Si la toxina no va a la planta, la planta produce la toxina
Los organismos transgénicos son aquellos en cuyo ADN se introducen genes de otras especies, con el fin de darles características útiles para ellos.
Tras el hallazgo de los genes que codifican las toxinas insecticidas, se descubrió la forma de obtener plantas capaces de producirlas. Así, se ataca a la plaga desde dentro.
En Europa destaca el conocido como maíz Bt. Si bien en este continente se pueden importar más de 100 plantas transgénicas, el maíz Bt ha sido la única que ha obtenido los permisos necesarios para su cultivo dentro de nuestras fronteras.
Esto es muy útil, al igual que el uso externo de Bacillus thuringiensis, pues cada vez hay más insectos resistentes a los insecticidas sintéticos.
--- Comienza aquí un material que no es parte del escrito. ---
(** * pyspecies: the array helpers of the two-species reaction-diffusion solver

    A shallow embedding of [src/pyspecies/_utils.py] (vector packing, the
    residual [f], its derivative helpers [mu] and [nu], the Jacobian block
    builder [block_diags], the banded assembler [merge_diags]) and of the
    constructor of [lib/population.py].

    Python functions become functions into [result]: an exception is a
    value [Raise e].  One-dimensional arrays are lists of scalars, a
    two-dimensional array is a list of rows.  The scalar type is a
    parameter carrying the arithmetic operations the code applies; the laws
    of a commutative ring are assumed only where a statement is an algebraic
    identity, so every other statement holds for whatever arithmetic the
    arrays carry. *)

From Corelib Require Import PrimFloat.
From Stdlib Require Import ZArith List Lia Bool Ring Permutation.
Import ListNotations.

Set Implicit Arguments.

(** ** Exceptions and results *)

Inductive exn : Type :=
| AssertionError
| IndexError
| ValueError.

Inductive result (T : Type) : Type :=
| Ok (v : T)
| Raise (e : exn).

Arguments Ok {T} v.
Arguments Raise {T} e.

Definition bind {S T : Type} (c : result S) (k : S -> result T) : result T :=
  match c with
  | Ok v => k v
  | Raise e => Raise e
  end.

Declare Scope py_scope.
Delimit Scope py_scope with py.
Notation "x <- c ;; k" := (bind c (fun x => k))
  (at level 61, c at next level, right associativity) : py_scope.
Notation "c ;;; k" := (bind c (fun _ => k))
  (at level 61, right associativity) : py_scope.
Open Scope py_scope.
Definition names (n : Z) (g : list (string * string)) : list string :=
  firstn (Z.to_nat n) (map fst g).

Definition recipes (name : string) : option (SearchConfig unit) :=
  if existsb (String.eqb name)
       (Validate.edge_recipes ++ Validate.combined_recipes)%list
  then Some (mkSearchConfig 3 tt)
  else None.

Definition fact_of (edge : string) : @FactResult.t demo_datetime :=
  FactResult.mk edge edge edge None None "2024-01-01T00:00:00" None.

#[export] Instance demo_graphiti : Graphiti :=
  {| engine := list (string * string);
     EntityEdge := string;
     EntityNode := string;
     EpisodicNode := string;
     RecipeBody := unit;
     AttributeValue := string;
     add_episode := store;
     delete_group := fun _ g => (inr tt, g);
     clear_data := fun _ => (inr tt, []);
     build_indices_and_constraints := fun g => (inr tt, g);
     search := fun _ _ n _ g => (inr (names n g), g);
     _search := fun _ _ c g => (inr (names (limit c) g, []), g);
     retrieve_episodes := fun _ n _ g => (inr (names n g), g);
     search_config_recipes := recipes;
     get_fact_result_from_edge := fact_of;
     node_uuid := fun n => n;
     node_name := fun n => n;
     node_summary := fun _ => None;
     node_created_at := fun _ => "2024-01-01T00:00:00";
     node_labels := fun _ => Some [];
     node_attributes := fun _ => None;
     attribute_str := fun v => v |}.

#[export] Instance demo_environ : Environ :=
  {| getenv := fun name =>
       if String.eqb name "API_TOKEN" then Some "s3cret" else None |}.

(** An environment without [API_TOKEN], and one whose secret holds a
    space. *)
Definition no_secret : Environ := {| getenv := fun _ => None |}.

Definition spaced_secret : Environ :=
  {| getenv := fun name =>
       if String.eqb name "API_TOKEN" then Some "my secret" else None |}.

(** A fresh world: an empty graph, no call made, the worker of
    [AsyncWorker()] after [start]; jobs are numbered. *)
Definition world0 : Service.world nat :=
  Service.mkWorld [] [] (AsyncWorker.mk [] (Some AsyncWorker.Waiting))
    "2024-06-01T12:00:00+00:00".

Definition text_request : AddTextEpisodeRequest.t :=
  AddTextEpisodeRequest.mk "g1" "n1" "hello" "Text content"
    "2024-06-01T12:00:00".

Definition groupless_request : AddTextEpisodeRequest.t :=
  AddTextEpisodeRequest.mk "" "n1" "hello" "Text content"
    "2024-06-01T12:00:00".

Definition document_request (content : string) : AddDocumentRequest.t :=
  AddDocumentRequest.mk "g1" "Doc" content "Document ingestion"
    "2024-06-01T12:00:00".

Definition messages : list Message.t :=
  [ Message.mk "Hi" None "" user (Some "Ana") "2024-06-01T12:00:00" "";
    Message.mk "Hello" None "" assistant None "2024-06-01T12:00:05" "" ].

(** A message whose content has a line break in it. *)
Definition two_line_message : Message.t :=
  Message.mk ("line one" ++ String (ascii_of_nat 10) "line two") None ""
    user (Some "Ana") "2024-06-01T12:00:00" "".

(** A text of [n] times the letter a. *)
Fixpoint letters (n : nat) : string :=
  match n with
  | O => EmptyString
  | S n' => String "a" (letters n')
  end.

Definition conversation_request : AddConversationEpisodeRequest.t :=
  AddConversationEpisodeRequest.mk "g1" "chat" messages "Conversation"
    "2024-06-01T12:00:10".

End Demo.

(** ** The vocabulary of the properties *)

(** [ceil(a / b)] for a positive [b]. *)
Definition ceil_div (a b : Z) : Z := (a + b - 1) / b.

(** Whether the character [c] occurs in [s]. *)
Fixpoint occurs (c : ascii) (s : string) : bool :=
  match s with
  | EmptyString => false
  | String c' s' => Ascii.eqb c' c || occurs c s'
  end.

(** The text of [s] before the first occurrence of [c], all of [s] when
    there is none. *)
Fixpoint before (c : ascii) (s : string) : string :=
  match s with
  | EmptyString => EmptyString
  | String c' s' => if Ascii.eqb c' c then EmptyString
                    else String c' (before c s')
  end.

(** An [Authorization] header of the form [Bearer <token>], the token
    being what follows ["Bearer "] up to the next space. *)
Definition bearer (authorization : option string) (token : string) : Prop :=
  exists rest : string,
    authorization = Some ("Bearer " ++ rest) /\ token = before " " rest.

Definition unauthenticated : exn :=
  HTTPException 401 "Token ausente ou inválido.".

Definition forbidden : exn :=
  HTTPException 403 "Token não autorizado.".

Section HandlerReadings.
Context {DT : DateTime} {G : Graphiti} {Job : Type}.
Import Service.
Local Open Scope list_scope.

(** The reading of the handlers in which an episode is handed to the
    worker: the handler returns a [Result], has put at least one job on
    the queue of [async_worker], and has not called the engine. *)
Definition submits_jobs (handler : M Job Result.t) (w : world Job) : Prop :=
  let '(r, w') := handler w in
  (exists body, r = inr body)
  /\ (exists jobs,
        jobs <> []
        /\ AsyncWorker.queue (async_worker w')
           = AsyncWorker.queue (async_worker w) ++ jobs)
  /\ calls w' = calls w.

(** The engine calls of a document whose parts are [partes], when the
    name of a part is the base name, [label] and the number of the part
    counted from 1. *)
Definition episodes_of_document (label : string)
  (request : AddDocumentRequest.t) (partes : list string) : list call :=
  map (fun ip =>
         AddEpisode
           (AddDocumentRequest.name request ++ label
              ++ Py.str_of_int (fst ip + 1))%string
           (snd ip)
           EpisodeType_text
           (AddDocumentRequest.source_description request)
           (AddDocumentRequest.reference_time request)
           (AddDocumentRequest.group_id request))
      (Py.enumerate partes).

(** What the engine does with a call, the value of a search left out. *)
Definition engine_does (c : call) (g : engine) : result unit * engine :=
  let unit_of {A : Type} (rg : result A * engine) : result unit * engine :=
    (match fst rg with
     | inl e => inl e
     | inr _ => inr tt
     end, snd rg) in
  match c with
  | AddEpisode name episode_body source source_description reference_time
      group_id =>
      add_episode name episode_body source source_description
        reference_time group_id g
  | DeleteGroup group_id => delete_group group_id g
  | ClearData => clear_data g
  | BuildIndicesAndConstraints => build_indices_and_constraints g
  | Search group_ids query num_results center_node_uuid =>
      unit_of (search group_ids query num_results center_node_uuid g)
  | SearchWithConfig query group_ids config =>
      unit_of (_search query group_ids config g)
  | RetrieveEpisodes group_ids last_n reference_time =>
      unit_of (retrieve_episodes group_ids last_n reference_time g)
  end.
(** * Haberdasher: a shallow embedding of the supervisor and its log pipeline

    The development follows the two source files of the repository:

    - [logging/emit.go]: the default tags and labels read by [init], the
      [Emitter] interface, the [Message] envelope, the [Emitters] registry
      with [Register], and [Emit];
    - [main.go]: [signalHandler] and [main].

    Go strings are modelled as [string] (a sequence of 8-bit characters),
    byte slices as [list byte], machine integers as [Z], maps as [gmap].
    The parts of Go's standard library that decide what the program does are
    modelled in modules of their own, before the program itself:
    [unicode/utf8] ([DecodeRune], [EncodeRune]), [encoding/json] (the
    scanner and the decoder as one recursive-descent parser, the encoder of
    strings, slices, maps and structs), [time] (the RFC 3339 text of a clock
    reading), [bufio] (the lines that a [Scanner] cuts its input into) and
    [syscall] (the processes that [Kill] signals).

    The process is a state machine: the main goroutine moves from one
    statement of [main] to the next, the goroutines that the read loop starts
    and the goroutine of [signalHandler] run when the scheduler picks them,
    and signals arrive from outside.  A schedule is the list of these choices;
    a goroutine started by the read loop runs [Emit] in one step, and
    [signalHandler] runs from the receipt of a signal to [os.Exit] in one
    step.  What the program does to the outside (its log, the calls of the
    emitter, the child it starts, the signals it sends) is recorded as a
    trace of events.

    The proofs follow the definitions: first the library (UTF-8, string
    literals, arrays and objects, the text of an envelope read back), then
    the state machine, then the properties of the program: what the
    specification says of it, and what holds of the supervisor under every
    schedule, of the envelope, of the defaults and of the lines it reads. *)

From Stdlib Require Import ZArith List Strings.String Strings.Ascii Strings.Byte Lia.
From stdpp Require Import gmap strings list fin_maps sorting.

Open Scope Z_scope.

(** * Bytes *)

Definition b2z (b : byte) : Z := Z.of_N (Byte.to_N b).

(** Go's conversion [byte(x)] of an integer: the low eight bits. *)
Definition z2b (z : Z) : byte :=
  match Byte.of_N (Z.to_N (z mod 256)) with
  | Some b => b
  | None => x00
  end.

(** [[]byte(s)] and [string(b)]. *)
Definition bytes_of_string (s : string) : list byte := list_byte_of_string s.
Definition string_of_bytes (b : list byte) : string := string_of_list_byte b.

(** * unicode/utf8 *)

Module utf8.

Definition RuneError : Z := 0xFFFD.
Definition MaxRune : Z := 0x10FFFF.
Definition surrogateMin : Z := 0xD800.
Definition surrogateMax : Z := 0xDFFF.
Definition RuneSelf : Z := 0x80.

Definition maskx : Z := 0x3F.
Definition mask2 : Z := 0x1F.
Definition mask3 : Z := 0x0F.
Definition mask4 : Z := 0x07.

Definition rune1Max : Z := 0x7F.
Definition rune2Max : Z := 0x7FF.
Definition rune3Max : Z := 0xFFFF.

(** The table [first]: for a leading byte, [0xF0] for ASCII, [0xF1] for a
    byte that cannot start a sequence, and otherwise the sequence length in
    the low three bits and the index of the range accepted for the second
    byte in the high four. *)
Definition first (p0 : Z) : Z :=
  if p0 <? 0x80 then 0xF0
  else if p0 <? 0xC2 then 0xF1
  else if p0 <? 0xE0 then 0x02
  else if p0 =? 0xE0 then 0x13
  else if p0 <? 0xED then 0x03
  else if p0 =? 0xED then 0x23
  else if p0 <? 0xF0 then 0x03
  else if p0 =? 0xF0 then 0x34
  else if p0 <? 0xF4 then 0x04
  else if p0 =? 0xF4 then 0x44
  else 0xF1.

Definition acceptRanges (i : Z) : Z * Z :=
  if i =? 0 then (0x80, 0xBF)
  else if i =? 1 then (0xA0, 0xBF)
  else if i =? 2 then (0x80, 0x9F)
  else if i =? 3 then (0x90, 0xBF)
  else (0x80, 0x8F).

Definition out_of (lo hi : Z) (b : byte) : bool :=
  (b2z b <? lo) || (hi <? b2z b).

(** [DecodeRune p]: the first rune of [p] and its width in bytes; every
    failure is [(RuneError, 1)], an empty input is [(RuneError, 0)]. *)
Definition DecodeRune (p : list byte) : Z * nat :=
  match p with
  | [] => (RuneError, 0%nat)
  | p0 :: t =>
    let x := first (b2z p0) in
    if 0xF0 <=? x then
      ((if x =? 0xF0 then b2z p0 else RuneError), 1%nat)
    else
      let sz := Z.land x 7 in
      let '(lo, hi) := acceptRanges (Z.shiftr x 4) in
      match t with
      | [] => (RuneError, 1%nat)
      | b1 :: t1 =>
        if out_of lo hi b1 then (RuneError, 1%nat)
        else if sz <=? 2 then
          (Z.lor (Z.shiftl (Z.land (b2z p0) mask2) 6) (Z.land (b2z b1) maskx), 2%nat)
        else
          match t1 with
          | [] => (RuneError, 1%nat)
          | b2 :: t2 =>
            if out_of 0x80 0xBF b2 then (RuneError, 1%nat)
            else if sz <=? 3 then
              (Z.lor (Z.lor (Z.shiftl (Z.land (b2z p0) mask3) 12)
                            (Z.shiftl (Z.land (b2z b1) maskx) 6))
                     (Z.land (b2z b2) maskx), 3%nat)
            else
              match t2 with
              | [] => (RuneError, 1%nat)
              | b3 :: _ =>
                if out_of 0x80 0xBF b3 then (RuneError, 1%nat)
                else
                  (Z.lor (Z.lor (Z.lor (Z.shiftl (Z.land (b2z p0) mask4) 18)
                                       (Z.shiftl (Z.land (b2z b1) maskx) 12))
                                (Z.shiftl (Z.land (b2z b2) maskx) 6))
                         (Z.land (b2z b3) maskx), 4%nat)
              end
          end
      end
  end.
(** ** Dropping the epoch-boundary cache *)

(** [loadHotIntermediateStateWithSlot] reads the service and leaves it as it
    is; of the cache it reads one entry. *)
Lemma loadHotIntermediateStateWithSlot_unfold {E : Env} (s : Service) (slot : Z) :
  loadHotIntermediateStateWithSlot slot s =
  (match epochBoundarySlotToRoot s !! StartSlot (SlotToEpoch slot) with
   | None => Err ErrBoundaryRootNotCached
   | Some r =>
     match last (Store_BlockRoots (beaconDB s) (SplitInfo.slot (splitInfo s)) slot) with
     | None => Panic IndexOutOfRange
     | Some lastRoot =>
       match blocks (beaconDB s) !! lastRoot with
       | None => Panic NilPointerDereference
       | Some b =>
         match states (beaconDB s) !! r with
         | None => Panic NilPointerDereference
         | Some boundaryState =>
           match Store_LoadBlocks (beaconDB s) (wrap64 (StateSlot boundaryState + 1))
                   (ethpb.Slot b) lastRoot with
           | Ok blks => Store_ReplayBlocks boundaryState blks slot
           | Err e => Err e
           | Panic p => Panic p
           end
         end
       end
     end
   end, s).
Proof.
  unfold loadHotIntermediateStateWithSlot, getLastValidBlock. run.
  destruct (epochBoundarySlotToRoot s !! _) as [r |]; run; [| reflexivity].
  destruct (last _) as [lastRoot |]; run; [| reflexivity].
  destruct (blocks (beaconDB s) !! lastRoot) as [b |]; run; [| reflexivity].
  destruct (states (beaconDB s) !! r) as [bst |]; run; [| reflexivity].
  destruct (Store_LoadBlocks _ _ _ _); run; [| reflexivity ..].
  destruct (Store_ReplayBlocks _ _ _); reflexivity.
Qed.

(** C3 (amended): [loadHotStateByRoot] and [HotStateExists] never read the
    epoch-boundary cache, so their results are the same under any cache, a
    cleared one included.  [loadHotIntermediateStateWithSlot] reads the entry
    of the slot's epoch start: it returns the same result under any cache
    that holds the same entry, and with the cache cleared it fails with
    "epoch boundary root is not cached". *)
Theorem cache_drop {E : Env} (s : Service) (c : gmap Z Root) (blockRoot : Root) (slot : Z) :
  fst (loadHotStateByRoot blockRoot (withCache s c)) = fst (loadHotStateByRoot blockRoot s) /\
  fst (HotStateExists blockRoot (withCache s c)) = fst (HotStateExists blockRoot s) /\
  (c !! StartSlot (SlotToEpoch slot) = epochBoundarySlotToRoot s !! StartSlot (SlotToEpoch slot) ->
   fst (loadHotIntermediateStateWithSlot slot (withCache s c))
   = fst (loadHotIntermediateStateWithSlot slot s)) /\
  loadHotIntermediateStateWithSlot slot (withCache s ∅)
  = (Err ErrBoundaryRootNotCached, withCache s ∅).
Proof.
  rewrite !loadHotStateByRoot_unfold, !loadHotIntermediateStateWithSlot_unfold.
  cbn [fst withCache beaconDB epochBoundarySlotToRoot splitInfo].
  split; [reflexivity |]. split; [reflexivity |].
  split; [intros ->; reflexivity |].
  rewrite lookup_empty. reflexivity.
Qed.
Por eso, con este insecticida bacteriano se aúnan seguridad y eficacia. ¿A quién no le va a gustar?
Bacillus thuringiensis no está sola
Si bien Bacillus thuringiensis es la bacteria entomopatógena por antonomasia, existen algunas otras que también podrían utilizarse como insecticidas. Algunos ejemplos son Lysinibacillus sphaericus, Bacillus moritai o Paenibacillus popilliae.
Sin embargo, estas bacterias están mucho menos estudiadas que B. thuringiensis. Por eso, será necesario conocerlas mucho mejor antes de sumar sus proteínas al arsenal de toxinas insecticidas del que disponemos en agricultura.
Sea como sea, está claro que todas las bacterias no son tan malas como a veces solemos creer. Estos son grandes ejemplos de ello. Aunque, en este caso, si los insectos hablaran no opinarían lo mismo.